What this task involves => Only an exact repetition of the entries will do.

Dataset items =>
═══

(** A generation service that answers three options. *)
Definition three_options : GenerationService := {|
  generate_copy_options _ _ _ :=
    inl [("Profissional", "Prezado {{name}}"); ("Amigável", "Oi {{name}}");
         ("Promocional", "{{name}}, aproveite")];
  analyze_image_for_copy _ := "produto"
|}.

(** A parser that rejects every file, with a decoder for plain texts. *)
Definition rejecting_parser : TabularParser := {|
  read_csv _ := inr "could not parse";
  decode_text data := Some data
|}.

(** A numbering plan reduced to Brazil: the parsed number is the list of
    digits after [+55]; it is valid as a mobile number with eleven digits
    of which the third is 9, and possible with ten or eleven digits. *)
Definition br_parse (number : string) (region : string) : string + string :=
  if PyStr.startswith "+55" number then inl (PyStr.drop 3 number)
  else inr "(1) Could not interpret numbers after plus-sign.".

#[global] Instance br_numbers : PhoneNumbersLib string := {
  parse := br_parse;
  is_valid_number n :=
    (String.length n =? 11)%nat && PyStr.startswith "9" (PyStr.drop 2 n);
  is_possible_number n := (String.length n =? 10)%nat || (String.length n =? 11)%nat;
  format_e164 n := ("+55" ++ n)%string;
  region_code_for_number _ := Some "BR"
}.

Definition no_csv_upload : CSVUploadStep := {|
  csv_upload_handle _ s := (s, Some (OtherReply "Erro ao processar planilha"))
|}.

Definition no_images : FileProcessingService := {|
  process_image_upload _ := inr "No image content received"
|}.

Definition text_message (from text : string) : WhatsAppMessage :=
  mkMessage from (Some text) "text" None.

(** A campaign of three valid recipients and one rejected entry. *)
Definition contact (number : string) (ok : bool) : PhoneNumber :=
  mkPhoneNumber number ("+55" ++ number) (if ok then Some "BR" else None) ok
                (if ok then None else Some "Invalid phone number format").
Lemma select_least_loaded_witness :
  exists k v pre post,
    select_index Demo.w0 = inr k
    /\ dict_keys Demo.loads = (pre ++ k :: post)%list
    /\ dict_get Demo.loads k = Some v
    /\ (forall k' v', dict_get Demo.loads k' = Some v' -> v <= v')
    /\ (forall k' v', k' ∈ pre -> dict_get Demo.loads k' = Some v' -> v < v').
Proof.
  apply (select_least_loaded Demo.w0). simpl. discriminate.
Defined.

(** Two requests whose first lookups are interleaved share one session. *)
Lemma session_built_once_witness :
  let s := run (Demo.resolver 100) Demo.get_name Demo.guess_type
               (boot Demo.loads Demo.clients) Demo.two_first_lookups in
  held <$> tasks s
  = [Some {| bs_id := 0; bs_client := 11 |};
     Some {| bs_id := 0; bs_client := 11 |}]
  /\ (forall c, built_for (world s) c <= 1)%nat.
Proof.
  split; [reflexivity|].
  apply (session_built_once (Demo.resolver 100) Demo.get_name Demo.guess_type
           Demo.loads Demo.clients Demo.two_first_lookups).
Defined.

(** C10, the claim as stated fails: the from part [+5] is not a plain
    literal, yet [int()] reads it and the request is served; and with a
    hash the resolver rejects, the suffix form is answered 403. *)
Lemma signed_from_is_served :
  Spec.plain_literal (from_part "bytes=+5-10") = false
  /\ http_status (Demo.download 100 (Demo.with_range "bytes=+5-10")) = Some 206
  /\ Spec.plain_literal (from_part "bytes=-500") = false
  /\ http_status
       (fst (download_handler Demo.rejecting Demo.get_name Demo.guess_type
               Demo.w0 (Demo.with_range "bytes=-500"))) = Some 403.
Proof. repeat split. Qed.

Lemma unparsable_from_is_500_witness :
  Py.int_accepts (from_part "bytes=-500") = false
  /\ exists msg,
      (forall is_video,
          fst (media_streamer (Demo.resolver 100) Demo.get_name Demo.guess_type
                 Demo.w0 (Demo.with_range "bytes=-500") "abc123" is_video)
          = inl (Py.ValueError msg))
      /\ Demo.download 100 (Demo.with_range "bytes=-500")
         = HTTPInternalServerError msg
      /\ fst (video_stream_handler (Demo.resolver 100) Demo.get_name
                Demo.guess_type Demo.w0 (Demo.with_range "bytes=-500"))
         = HTTPInternalServerError msg
      /\ http_status (Demo.download 100 (Demo.with_range "bytes=-500"))
         = Some 500.
Proof.
  split; [reflexivity|].
  eapply (unparsable_from_is_500 (Demo.resolver 100) Demo.get_name
            Demo.guess_type Demo.w0 (Demo.with_range "bytes=-500")
            "bytes=-500"); reflexivity.
Defined.

(** ** Decimal strings: [str] and [int] *)

Lemma int_scan_uint (d : Decimal.uint) (neg : bool) (acc : Z) (digits : nat) :
  (digits + Decimal.nb_digits d <= Py.int_max_str_digits)%nat ->
  Py.int_scan Py.Digits neg acc digits (NilEmpty.string_of_uint d)
  = Py.Parsed (if neg then - uint_value d acc else uint_value d acc).
Proof.
  revert acc digits.
  induction d; intros acc digits Hlen;
    cbn [NilEmpty.string_of_uint uint_value Decimal.nb_digits] in *;
    cbn [Py.int_scan].
  1: { destruct (Nat.ltb_spec Py.int_max_str_digits digits);
       [lia|reflexivity]. }
  all: match goal with
       | |- context [Py.digit_value ?c] =>
           let v := eval vm_compute in (Py.digit_value c) in
           change (Py.digit_value c) with v
       end; cbv iota; apply IHd; lia.
Qed.

Lemma uint_value_pos (d : Decimal.uint) (acc : positive) :
  uint_value d (Z.pos acc) = Z.pos (Pos.of_uint_acc d acc).
Proof.
  revert acc. induction d; intros acc; cbn [uint_value Pos.of_uint_acc];
    [reflexivity|..];
    match goal with
    | |- uint_value _ ?a = Z.pos (Pos.of_uint_acc _ ?b) =>
        replace a with (Z.pos b) by lia
    end; apply IHd.
Qed.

═══

Solution =>
(** A generation service that answers three options. *)
Definition three_options : GenerationService := {|
  generate_copy_options _ _ _ :=
    inl [("Profissional", "Prezado {{name}}"); ("Amigável", "Oi {{name}}");
         ("Promocional", "{{name}}, aproveite")];
  analyze_image_for_copy _ := "produto"
|}.

(** A parser that rejects every file, with a decoder for plain texts. *)
Definition rejecting_parser : TabularParser := {|
  read_csv _ := inr "could not parse";
  decode_text data := Some data
|}.

(** A numbering plan reduced to Brazil: the parsed number is the list of
    digits after [+55]; it is valid as a mobile number with eleven digits
    of which the third is 9, and possible with ten or eleven digits. *)
Definition br_parse (number : string) (region : string) : string + string :=
  if PyStr.startswith "+55" number then inl (PyStr.drop 3 number)
  else inr "(1) Could not interpret numbers after plus-sign.".

#[global] Instance br_numbers : PhoneNumbersLib string := {
  parse := br_parse;
  is_valid_number n :=
    (String.length n =? 11)%nat && PyStr.startswith "9" (PyStr.drop 2 n);
  is_possible_number n := (String.length n =? 10)%nat || (String.length n =? 11)%nat;
  format_e164 n := ("+55" ++ n)%string;
  region_code_for_number _ := Some "BR"
}.

Definition no_csv_upload : CSVUploadStep := {|
  csv_upload_handle _ s := (s, Some (OtherReply "Erro ao processar planilha"))
|}.

Definition no_images : FileProcessingService := {|
  process_image_upload _ := inr "No image content received"
|}.

Definition text_message (from text : string) : WhatsAppMessage :=
  mkMessage from (Some text) "text" None.

(** A campaign of three valid recipients and one rejected entry. *)
Definition contact (number : string) (ok : bool) : PhoneNumber :=
  mkPhoneNumber number ("+55" ++ number) (if ok then Some "BR" else None) ok
                (if ok then None else Some "Invalid phone number format").
Lemma select_least_loaded_witness :
  exists k v pre post,
    select_index Demo.w0 = inr k
    /\ dict_keys Demo.loads = (pre ++ k :: post)%list
    /\ dict_get Demo.loads k = Some v
    /\ (forall k' v', dict_get Demo.loads k' = Some v' -> v <= v')
    /\ (forall k' v', k' ∈ pre -> dict_get Demo.loads k' = Some v' -> v < v').
Proof.
  apply (select_least_loaded Demo.w0). simpl. discriminate.
Defined.

(** Two requests whose first lookups are interleaved share one session. *)
Lemma session_built_once_witness :
  let s := run (Demo.resolver 100) Demo.get_name Demo.guess_type
               (boot Demo.loads Demo.clients) Demo.two_first_lookups in
  held <$> tasks s
  = [Some {| bs_id := 0; bs_client := 11 |};
     Some {| bs_id := 0; bs_client := 11 |}]
  /\ (forall c, built_for (world s) c <= 1)%nat.
Proof.
  split; [reflexivity|].
  apply (session_built_once (Demo.resolver 100) Demo.get_name Demo.guess_type
           Demo.loads Demo.clients Demo.two_first_lookups).
Defined.

(** C10, the claim as stated fails: the from part [+5] is not a plain
    literal, yet [int()] reads it and the request is served; and with a
    hash the resolver rejects, the suffix form is answered 403. *)
Lemma signed_from_is_served :
  Spec.plain_literal (from_part "bytes=+5-10") = false
  /\ http_status (Demo.download 100 (Demo.with_range "bytes=+5-10")) = Some 206
  /\ Spec.plain_literal (from_part "bytes=-500") = false
  /\ http_status
       (fst (download_handler Demo.rejecting Demo.get_name Demo.guess_type
               Demo.w0 (Demo.with_range "bytes=-500"))) = Some 403.
Proof. repeat split. Qed.

Lemma unparsable_from_is_500_witness :
  Py.int_accepts (from_part "bytes=-500") = false
  /\ exists msg,
      (forall is_video,
          fst (media_streamer (Demo.resolver 100) Demo.get_name Demo.guess_type
                 Demo.w0 (Demo.with_range "bytes=-500") "abc123" is_video)
          = inl (Py.ValueError msg))
      /\ Demo.download 100 (Demo.with_range "bytes=-500")
         = HTTPInternalServerError msg
      /\ fst (video_stream_handler (Demo.resolver 100) Demo.get_name
                Demo.guess_type Demo.w0 (Demo.with_range "bytes=-500"))
         = HTTPInternalServerError msg
      /\ http_status (Demo.download 100 (Demo.with_range "bytes=-500"))
         = Some 500.
Proof.
  split; [reflexivity|].
  eapply (unparsable_from_is_500 (Demo.resolver 100) Demo.get_name
            Demo.guess_type Demo.w0 (Demo.with_range "bytes=-500")
            "bytes=-500"); reflexivity.
Defined.

(** ** Decimal strings: [str] and [int] *)

Lemma int_scan_uint (d : Decimal.uint) (neg : bool) (acc : Z) (digits : nat) :
  (digits + Decimal.nb_digits d <= Py.int_max_str_digits)%nat ->
  Py.int_scan Py.Digits neg acc digits (NilEmpty.string_of_uint d)
  = Py.Parsed (if neg then - uint_value d acc else uint_value d acc).
Proof.
  revert acc digits.
  induction d; intros acc digits Hlen;
    cbn [NilEmpty.string_of_uint uint_value Decimal.nb_digits] in *;
    cbn [Py.int_scan].
  1: { destruct (Nat.ltb_spec Py.int_max_str_digits digits);
       [lia|reflexivity]. }
  all: match goal with
       | |- context [Py.digit_value ?c] =>
           let v := eval vm_compute in (Py.digit_value c) in
           change (Py.digit_value c) with v
       end; cbv iota; apply IHd; lia.
Qed.

Lemma uint_value_pos (d : Decimal.uint) (acc : positive) :
  uint_value d (Z.pos acc) = Z.pos (Pos.of_uint_acc d acc).
Proof.
  revert acc. induction d; intros acc; cbn [uint_value Pos.of_uint_acc];
    [reflexivity|..];
    match goal with
    | |- uint_value _ ?a = Z.pos (Pos.of_uint_acc _ ?b) =>
        replace a with (Z.pos b) by lia
    end; apply IHd.
Qed.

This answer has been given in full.